Using the webvtt Ruby gem to display subtitles on the page

Published: 2013-02-19 17:12

Updated: 2013-02-19

Using the webvtt gem, you can display on the page the WebVTT subtitles, captions, or chapters you’ve created for HTML5 video or audio. If you’re already creating WebVTT files for your media, you ought to get the most use out of it as you can. I’ll show you one way you could use them.

Why include subtitles on the page?

There are a variety of reasons why you might want to include the subtitles or captions on a page. Placing the text of your WebVTT files on the page can increase the SEO by including more content to easily index. Other reasons for wanting to put the WebVTT content on the page is to add new features which may work for your use case regardless of what the search engines are currently doing.

Media often has very little metadata to support discoverability of the content. A title and short description alone might not include the details someone is looking for. For instance a name dropped in the middle of a video might not be the main subject of the content, but it could be the important detail to some user. That user might otherwise not find your content through a search engine because the detail was hidden behind the non-indexable content of the media. Including the text from WebVTT on the page allows that text to be crawled and indexed to improve access points to media.

This point about SEO due to my uncertainty about whether crawlers are finding track element content. Are robots currently smart enough to be crawling the content behind track elements? If anyone knows whether robots are crawling track element sources, I’d love to know! If they aren’t currently, I’d have to imagine that it is only a matter of time until they do. Similarly they could be doing voice recognition of audio and video they find on the Web similar to how YouTube can do some basic speech recognition.

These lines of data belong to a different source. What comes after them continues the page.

(** C1: the default pipeline is the seven checks timelocks, input unlocks,
    sender unlocked, balanced deposit, balanced native tokens, chain
    transitions, balanced mana, in this order. Once the working set is
    built and no override is given, the first check of the list that
    returns a violation ends [Execute] with that violation and no later
    check is called; when all seven pass, all seven were called and the
    transaction is valid. *)
Theorem default_pipeline_fail_fast :
  execList stardustVM =
    [ ExecFuncTimelocks; ExecFuncInputUnlocks; ExecFuncSenderUnlocked;
      ExecFuncBalancedDeposit; ExecFuncBalancedNativeTokens; ExecFuncChainTransitions;
      ExecFuncBalancedMana ]
  /\ forall (t : Transaction) (vmParams : Params.t) (inputs : ResolvedInputs)
       (ws : WorkingSet.t),
       NewVMParamsWorkingSet t inputs = Ok ws ->
       (forall (pre post : list ExecFunc) (check : ExecFunc) (p' p'' : Params.t) (e : Error),
          execList stardustVM = pre ++ check :: post ->
          passes (with_WorkingSet vmParams ws) pre = Some p' ->
          check p' = (p'', Err e) ->
          Execute ResolvedInputs NewVMParamsWorkingSet stardustVM t vmParams inputs []
            = (S (length pre), Err e))
       /\ (forall p' : Params.t,
            passes (with_WorkingSet vmParams ws) (execList stardustVM) = Some p' ->
            Execute ResolvedInputs NewVMParamsWorkingSet stardustVM t vmParams inputs [] = (7%nat, valid)).
Proof.
  split; [reflexivity |].
  intros t vmParams inputs ws Hws. unfold Execute. rewrite Hws. cbn [length Nat.ltb Nat.leb].
  split.
  - intros pre post check p' p'' e Hlist Hpass Hcheck. rewrite Hlist.
    eapply RunVMFuncs_fail_fast; eassumption.
  - intros p' Hpass. rewrite (RunVMFuncs_all_pass _ _ _ Hpass). reflexivity.
Qed.

End PipelineProperties.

Also consider how reading can be faster than watching time-based media. Instead of having to watch some of a video to make decisions about whether to continue on with it, scanning a transcript can give a much quicker idea of whether the media suits the user. It also would allow for searching through the content and jumping to interesting sections. This and other non-SEO use cases could be met with client-side parsing, but there still might be reasons why you’d want to do this processing server-side.

You might also want to cover the second part of SEO by providing users with a rich discovery experience on your own site. You could have an indexing script which can parse the file for indexing in a full-text search server. Every WebVTT file begins with the string “WEBVTT”. You don’t want every video or audio file you index to come up for a search for “WEBVTT” and there are other pieces like the cue timings that you’d want to remove before indexing. Depending on how your WebVTT file has been phrased and what full-text search engine you’re using, you’d probably want to concatenate the text. Otherwise phrase queries might not work as intended, since sentences often must span cues in captioning. (OK, this paragraph isn’t about why you’d want the content on the page, but it is a good reason to have this kind of library for parsing WebVTT available for server-side processing.)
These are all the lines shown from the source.